[Held IRL]
I took a small ~1.5% holding @ average cost base 40c in Apr/June last year as a "paid-to-play" idea - I expected them to continue paying a dividend, the buy back at sub-book-value prices was a bit of a safety blanket and I figured the east coast property market wouldn't completely shutdown given the rental crisis and reignited migration demand.
Any selling, distressed or otherwise, puts $ in the agents' pockets, so the distressed selling narrative is hardly bad news for MEA (although admittedly their commissions will be lower as the market price of property dips).
For their property management business, the increase in market rents in response to rising interest rates flows through to MEA as well given their % commission on monthly rental, but this was somewhat hidden because they sold some of the businesses including the attached management portfolio to franchisees.

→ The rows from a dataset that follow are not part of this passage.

(** The chain of callbacks, read by read: each read that fails prints
    ["error!"] and ends the chain, and no callback throws. *)
Lemma read_chain_cases s :
  read_chain dirname s =
    match files s !! (dirname +:+ "/txt/start.txt") with
    | None => (logged ["error!"] s, Normal tt)
    | Some name =>
        match files s !! (dirname +:+ "/txt/" +:+ name +:+ ".txt") with
        | None => (logged ["error!"] s, Normal tt)
        | Some text =>
            match files s !! (dirname +:+ "/txt/append.txt") with
            | None => (logged [text; "error!"] s, Normal tt)
            | Some textAppend =>
                ({| files := <[dirname +:+ "/txt/output.txt" :=
                                 text +:+ newline +:+ textAppend]> (files s);
                    console := console s ++ [text; textAppend; "File written!"] |},
                 Normal tt)
            end
        end
    end.
Proof.
  unfold read_chain. unfold readFile at 1.
  destruct (files s !! (dirname +:+ "/txt/start.txt")) as [name|]; [|reflexivity].
  unfold readFile at 1.
  destruct (files s !! (dirname +:+ "/txt/" +:+ name +:+ ".txt")) as [text|];
    [|reflexivity].
  rewrite run_log. unfold readFile. cbn [files].
  destruct (files s !! (dirname +:+ "/txt/append.txt")) as [textAppend|].
  - rewrite run_log. unfold writeFile. rewrite run_write.
    unfold console_log, modify. cbn [files console].
    rewrite <- !(assoc_L (++)). reflexivity.
  - unfold console_log, modify, logged. cbn [files console].
    rewrite <- !(assoc_L (++)). reflexivity.
Qed.

Lemma read_chain_returns s : snd (read_chain dirname s) = Normal tt.
Proof.
  rewrite read_chain_cases.
  destruct (files s !! (dirname +:+ "/txt/start.txt")) as [name|]; [|reflexivity].
  destruct (files s !! (dirname +:+ "/txt/" +:+ name +:+ ".txt")) as [text|];
    [|reflexivity].
  destruct (files s !! (dirname +:+ "/txt/append.txt")); reflexivity.
Qed.

(** The callback of [server.listen] prints its message, then the chain
    runs. *)
Lemma callbacks_run s :
  callbacks dirname s = read_chain dirname (logged ["Listening to local host..."] s).
Proof. unfold callbacks, listening. rewrite run_log. reflexivity. Qed.

Lemma callbacks_return s : snd (callbacks dirname s) = Normal tt.
Proof. rewrite callbacks_run. apply read_chain_returns. Qed.

(** The server listens exactly when the top-level statements return. *)
Lemma start_serving disk s g :
  start disk = Serving s g <->
  exists s0, top_level {| files := disk; console := [] |} = (s0, Normal g) /\
             s = fst (callbacks dirname s0).
Proof.
  unfold start.
  destruct (top_level {| files := disk; console := [] |}) as [s0 [g0|e]].
  - pose proof (callbacks_return s0) as Hc.
    destruct (callbacks dirname s0) as [s1 [[]|e]] eqn:Ec; [|discriminate Hc].
    split.
    + intros [= <- <-]. exists s0. rewrite Ec. split; reflexivity.
    + intros (s2 & [= <- <-] & ->). rewrite Ec. reflexivity.
  - split; [discriminate|]. intros (s1 & [=] & _).
Qed.



End StartupFacts.

(** ** The process: start-up, then requests *)

Section ProcessFacts.

Variable replaceTemplate : string -> value -> completion string.
Variable is_builtin : string -> bool.
Variable dirname : string.
Variable JSON_parse : string -> completion (list product).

As ewww as many of the metrics they just reported were, they:
- Still reported a profit (~3.9c EPS)
- Including the upcoming regular dividend + special dividend of 3.5c they will have paid out 5.5c in FF dividends since I started holding i.e. 13.8% or 17.9% grossed up thus far
- Have no debt
- Are currently sitting on ~17c cash per share
- Reported net assets of ~54c per share
- Are continuing to co-invest into the most outstanding franchisee offices and position themselves for extra $ flow through when sales pick up
Maybe MEA is a horrible value trap and it's certainly not a proposition likely to be a life changing investment, but continuing to hold while waiting for the property market narrative to get a little less dire still seems like a sensible albeit "boring" idea to me.